The crackdown shares some similarities with temporary bans elsewhere, such as bans on WhatsApp in Brazil that were later reversed, a crackdown on social media in Turkey following a bombing in Ankara, and a longer-running YouTube ban in Pakistan as governments seek to control dissenting public opinion and thwart potential terrorist activity.
In Uganda, where tensions between the government and critics of Mr. Museveni often run high, social media serves to fill a gap left by media crackdowns and what many say is a culture of self-censorship, The Christian Science Monitor's Ryan Lenora Brown reports.
This dynamic is best symbolized by a viral Facebook poster who operates under the pen name Tom Voltaire Okwalinga, known for often-salacious critiques of the government, including referring to life under Museveni as "slavery."
Despite a series of efforts by the government to track down the mysterious "TVO" – including arresting an IT analyst named Robert Shaka last year – the anonymous posts have continued unabated.

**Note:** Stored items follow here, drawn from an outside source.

(* ===== verification/Screen.v ===== *)
(** Drawing ([acdp-tui/src/ui.rs] and the panels it draws): what the interface
    hands to [ratatui] for a state, as data, and the loop of [app.rs] with its
    drawing.  [ratatui] divides the screen and scrolls its lists, [chrono]
    writes the times; both are parameters. *)

From Stdlib Require Import Floats.SpecFloat.
From S2P Require Import Prelude McpError Messages Transform Text Common Session IpcServer Client CodeGenerator ModelManager Streaming MonitorUi AppState Monitor.
Import components.

(** ** What is drawn *)

Module Color.
Inductive t : Type := Rgb (r g b : Z).
End Color.

(** The theme *)
Module colors.
Import Color.
Definition LILAC : t := Rgb 219 191 239.
Definition LAVENDER : t := Rgb 164 160 232.
Definition BOSSANOVA : t := Rgb 69 40 89.
Definition MIDNIGHT : t := Rgb 59 34 76.
Definition REVOLVER : t := Rgb 40 23 51.
Definition MINT : t := Rgb 159 242 143.
Definition HONEY : t := Rgb 239 186 93.
Definition APRICOT : t := Rgb 244 120 104.
Definition LIGHTNING : t := Rgb 255 205 28.
Definition DELTA : t := Rgb 111 68 240.
Definition ZINC : t := Rgb 161 161 170.

Definition BACKGROUND : t := REVOLVER.
Definition BORDER : t := BOSSANOVA.
Definition BORDER_FOCUSED : t := DELTA.
Definition TEXT_PRIMARY : t := LILAC.
Definition TEXT_SECONDARY : t := LAVENDER.
Definition TEXT_DIM : t := ZINC.
Definition STATUS_SUCCESS : t := MINT.
Definition STATUS_WARNING : t := HONEY.
Definition STATUS_ERROR : t := APRICOT.
Definition STATUS_INFO : t := LIGHTNING.
Definition ACCENT : t := DELTA.
Definition ACCENT_BRIGHT : t := LAVENDER.
Definition SETTINGS_BACKGROUND : t := MIDNIGHT.
Definition SETTINGS_BORDER : t := ACCENT.
End colors.
Import colors.

(** A style as the code builds it: two colours and [Modifier::BOLD] *)
Module Style.
Record t : Type := mk { foreground : option Color.t; background : option Color.t; bold : bool }.
Definition default : t := mk None None false.
Definition fg (c : Color.t) : t := mk (Some c) None false.
Definition bg (c : Color.t) : t := mk None (Some c) false.
Definition bold_fg (c : Color.t) : t := mk (Some c) None true.
End Style.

"The regime has groomed people like [TVO] because people cannot express themselves in the traditional way, in the traditional media," Mulindwa Mukasa, an investigative journalist and cameraman who lost much of his equipment in a mysterious break-in to his Kampala home, told the Monitor in February. "People are hungry for information, but because we cannot relay the information in the ways they want, they resort to [social media]."
During February's ballot, Museveni officially received 60 percent of the vote, extending his 30-year rule by five years.
Online users mocked the president, with some noting that Omar al-Bashir, the president of Sudan, was attending the inauguration despite being wanted by the International Criminal Court on charges of genocide and crimes against humanity.
"Shame upon those who claim that Uganda has never had a peaceful handover of power," wrote Nicholas Sengoba, adding a sarcastic call-out to the president, "@KagutaMuseveni has just handed over to @KagutaMuseveni."
On Wednesday, opposition leaders argued the voting process was rigged, sparking protests and clashes with police that led to dozens of arrests, Reuters reports, including Kizza Besigye, leader of the opposing Forum for Democratic Change Party. Mr. Besigye, who received 35 percent of the vote in February, has frequently been under house arrest since the election.
Ugandan officials argued the election was fair, and dismissed suggestions that they had cracked down on free speech.
Security agencies had requested social media sites be blocked to "to limit the possibility of terrorists taking advantage" of visits by dignitaries during Museveni's swearing-in in Kampala, Godfrey Mutabazi, the executive director of Uganda's communications regulator, told Reuters.
Freedom House, the civil liberties group, has rated Uganda's Internet freedom as "partly free" while its overall freedom is listed as "not free," noting that users have increasingly been arrested for online postings.
The country's Internet usage rate rose to nearly 18 percent in 2014, according to the International Telecommunications Union, with many people making use of Internet connections at inexpensive cybercafes and via mobile phones.
Other countries, such as Turkey, have become known for their frequent requests to social media sites to remove content that is deemed offensive. But in Uganda, notes Freedom House, the government hasn't directly interfered with many individual users' posts beyond the large-scale social media bans.
But the bans come at a high cost, the group says.
"The government should protect the openness of the Internet at all times," Mai Truong, program manager of the group's Freedom on the Net project, said in a statement, "not shut it down to limit critical commentary that is vital to democracy."